Rajesh Maurya: SMB customers are increasing their daily use of technology in order to innovate, increase speed to market and remain competitive. Technology use allows these customers to expand their business reach and capabilities into new regions where budget or staffing restrictions may not have previously allowed. Software now facilitates sales and marketing initiatives, communication, and productivity. In particular SMBs customers are investing in the cloud and cloud-based applications due to their scalability, lower upfront infrastructure costs, and support of a mobile workforce and customer base.

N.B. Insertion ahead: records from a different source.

(** * Deepfake detector: response normalisation, frame sampling, aggregation

  A shallow embedding of [analyze/image_analyzer.py],
  [analyze/video_analyzer.py], [utils/media_io.py] and [utils/detect.py].

  Python dictionaries are finite maps from string keys to Python values,
  texts are ASCII strings, and everything the program reaches outside
  itself (the file system, PIL, OpenCV, the [json] module and the remote
  model) is an oracle collected in the record [env]; the effects the
  program has on the outside are recorded in the record [world]. *)

From Stdlib Require Import ZArith QArith Qround Ascii.
From stdpp Require Import gmap strings list fin_maps pretty.

Set Warnings "-register-all".

Open Scope Z_scope.

(** ** Python string methods *)

Module PyStr.

(** [c.lower()] on an ASCII character. *)
Definition chr_lower (c : ascii) : ascii :=
  let n := nat_of_ascii c in
  if ((65 <=? n)%nat && (n <=? 90)%nat)%bool then ascii_of_nat (n + 32) else c.

(** [s.lower()]. *)
Fixpoint lower (s : string) : string :=
  match s with
  | EmptyString => EmptyString
  | String c s' => String (chr_lower c) (lower s')
  end.

(** [s.find(c)] for a one-character [c]: first index, or [-1]. *)
Fixpoint find (c : ascii) (s : string) : Z :=
  match s with
  | EmptyString => -1
  | String a s' =>
      if Ascii.eqb a c then 0
      else let r := find c s' in if r =? -1 then -1 else r + 1
  end.

(** [s.rfind(c)] for a one-character [c]: last index, or [-1]. *)
Fixpoint rfind (c : ascii) (s : string) : Z :=
  match s with
  | EmptyString => -1
  | String a s' =>
      let r := rfind c s' in
      if negb (r =? -1) then r + 1
      else if Ascii.eqb a c then 0 else -1
  end.

(** [s[i:j]] for [0 <= i]. *)
Definition slice (s : string) (i j : Z) : string :=
  String.substring (Z.to_nat i) (Z.to_nat (j - i)) s.

(** [needle in hay]. *)
Fixpoint contains (needle hay : string) : bool :=
  String.prefix needle hay ||
  match hay with
  | EmptyString => false
  | String _ hay' => contains needle hay'
  end.

(** [s.split(sep)] for a one-character separator. *)
Fixpoint split (sep : ascii) (s : string) : list string :=
  match s with
  | EmptyString => [EmptyString]
  | String c s' =>
      if Ascii.eqb c sep then EmptyString :: split sep s'
      else match split sep s' with
           | h :: t => String c h :: t
           | [] => [String c EmptyString]
           end
  end.

(** The ASCII characters [str.strip()] removes. *)
Definition is_space (c : ascii) : bool :=
  let n := nat_of_ascii c in
  ((9 <=? n)%nat && (n <=? 13)%nat) || ((28 <=? n)%nat && (n <=? 32)%nat).

Fixpoint lstrip (s : string) : string :=
  match s with
  | EmptyString => EmptyString
  | String c s' => if is_space c then lstrip s' else s
  end.

Fixpoint rstrip (s : string) : string :=
  match s with
  | EmptyString => EmptyString
  | String c s' =>
      match rstrip s' with
      | EmptyString => if is_space c then EmptyString else String c EmptyString
      | r => String c r
      end
  end.

(** [s.strip()]. *)
Definition strip (s : string) : string := rstrip (lstrip s).

(** [any(k in text for k in keywords)]. *)
Definition any_in (keywords : list string) (text : string) : bool :=
  existsb (fun k => contains k text) keywords.

End PyStr.

(** ** Python values and result dictionaries *)

(** The values a result dictionary holds: what [json.loads] can produce and
  what the analyzers build themselves.  A Python [float] is kept as the
  exact rational it stands for; binary64 rounding is not modelled. *)
Inductive pyval : Type :=
| PNone
| PBool (b : bool)
| PInt (z : Z)
| PFloat (q : Q)
| PStr (s : string)
| PList (l : list pyval)
| PDict (d : gmap string pyval).

(** [type(v).__name__], as it appears in Python's error messages. *)
Definition type_name (v : pyval) : string :=
match v with
| PNone => "NoneType"
| PBool _ => "bool"
| PInt _ => "int"
| PFloat _ => "float"
| PStr _ => "str"
| PList _ => "list"
| PDict _ => "dict"
end.

(** [d.setdefault(k, v)]: the key is written only when it is absent. *)
Definition setdefault (k : string) (v : pyval) (d : gmap string pyval)
: gmap string pyval :=
match d !! k with
| Some _ => d
| None => <[k := v]> d
end.

(** A call either returns or raises an exception carrying [str(e)]. *)
Inductive outcome (A : Type) : Type :=
| Returned (a : A)
| Raised (msg : string).
Arguments Returned {A} a.
Arguments Raised {A} msg.

(** ** The outside world *)

(** The three prompts the analyzers send; the numbers are the values the
  f-strings interpolate. *)
Inductive prompt : Type :=
| ImagePrompt
| FramePrompt (frame_no total : Z)
| OverallPrompt (suspicious_count total : Z).

(** The argument of [generate_content]: a prompt and at most one image,
  named by the path it was opened from. *)
Record request : Type := Request { rq_prompt : prompt; rq_image : option string }.

(** What [cv2.VideoCapture(path)] gives: whether the stream is open, the
  frame count it reports, and how many reads succeed before [ret] turns
  false. *)
Record capture : Type := Capture {
cap_isOpened : bool;
cap_frame_count : Z;
cap_readable : nat
}.

Record env : Type := Env {
(** [json.loads]: [None] stands for [json.JSONDecodeError]. *)
json_loads : string -> option pyval;
os_path_exists : string -> bool;
(** [Image.open(path)] and [img.verify()]. *)
Image_open : string -> outcome unit;
Image_verify : string -> outcome unit;
VideoCapture : string -> outcome capture;
(** name of the n-th file made by [tempfile.NamedTemporaryFile] *)
NamedTemporaryFile : nat -> string;
(** reply ([response.text]) to the n-th remote call of the run *)
generate_content : nat -> request -> outcome string
}.

Record world : Type := World {
(** temporary frame files present on disk *)
files : gset string;
(** number of temporary files created so far *)
tmp_created : nat;
(** the [cv2.imwrite(name, frame)] calls: file name and the running
    counter of the frame that was written, oldest first *)
imwrites : list (string * Z);
(** the remote calls made, oldest first *)
calls : list request
}.

(** [self.model.generate_content(rq)] followed by [response.text]. *)
Definition generate (e : env) (rq : request) (w : world) : outcome string * world :=
(generate_content e (length (calls w)) rq,
 World (files w) (tmp_created w) (imwrites w) (calls w ++ [rq])).

(** [os.unlink(path)]. *)
Definition os_unlink (path : string) (w : world) : outcome unit * world :=
if decide (path ∈ files w)
then (Returned tt, World (files w ∖ {[path]}) (tmp_created w) (imwrites w) (calls w))
else (Raised ("[Errno 2] No such file or directory: '" +:+ path +:+ "'"), w).

(** ** analyze/image_analyzer.py *)

Module ImageAnalyzer.

Definition DEEPFAKE_KEYWORDS : list string :=
  ["deepfake"; "ai-generated"; "artificial"; "synthetic"; "fake"; "manipulated"].
Definition LIKELY_WORDS : list string := ["likely"; "probably"; "appears"].
Definition DEFINITELY_WORDS : list string := ["definitely"; "clearly"; "obvious"].
Definition POSSIBLY_WORDS : list string := ["possibly"; "might"; "could"].
Definition INDICATOR_KEYWORDS : list string :=
  ["inconsistent"; "unnatural"; "artifact"; "blurr"; "warp"; "irregular"].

While these investments in technology bring many benefits to SMBs, they are not without risk. Adding these solutions to the stack increases the attack surface at a time when cyber attacks are becoming faster, more sophisticated, and persistent. For SMB customers, a cyberattack is a high-stakes situation, as reports show that 60 percent of small businesses close within six months of a breach.
As organizations add technical capabilities, they have to be aware of—and take steps to mitigate—threats such as ransomware, DDoS attacks, malware, phishing, insider threats, and more. SMBs leaders are aware of these risks, and are taking steps to invest further in security and minimize their susceptibility to cybersecurity attacks, with 25 percent of small businesses and 62 percent of mid-market businesses noting intentions to increase their cybersecurity budgets. The challenge is, where is the most effective place to invest those limited security dollars?
Fortinet’s Unified Threat Management solutions provides security across an organization’s entire network while simplifying management through deep functional integration and single pane of glass visibility. Fortinet also offers cloud management and reporting, secure switches, and access points that have all been designed with functionality, interoperability, and security in mind. Having a centralized view of network activity removes strain from limited personnel, while the integration of powerful yet cost-effective switches, wireless access points, and endpoint security controls stretch across the entire network, enabling them to work together as a single security fabric to detect and mitigate even the most sophisticated threats.
Fortinet partners are trained to determine a business’s security needs based on the answers to a few simple questions, such as the number of employees in the organization, how many devices each employee connects the network, and what sorts of applications and cloud services they are running.
Question: What are the main reason, SMBs struggle to implement adequate cybersecurity solution?
Rajesh Maurya: Many companies, especially in the SMBs space, do not have dedicated IT and cybersecurity teams. This means technical resources are strained when it comes to selecting, deploying, implementing, and securing infrastructure.
For organizations that do not have devoted IT and security teams, the process of evaluating the components of their distributed network, determining where security risks exist, prioritizing those risks, and then selecting and deploying the appropriate tools to mitigate those risks is daunting. Without a proper understanding of where their network is weakest, it is likely that these SMB organizations will end up deploying a patchwork of isolated point solutions.
While deploying security tools across each potential entryway has the right intention, the lack of integration can actually reduce visibility and leave gaps in security.
When it comes to security management even large organizations that have devoted IT and security teams still have difficulty monitoring the network to keep track of which devices are connected, who has access to data, where that data is stored, and what resources applications and workflows need to access—in addition to responding to security events. For SMBs, managing all of this with limited IT resources is nearly impossible.
SMBS can look at MSSPs who can help them to leverage threat assessments, provide expertise, streamline onboarding, and help in centralization and management to reduce the complexity of the process and help enhance their security posture to grow their business.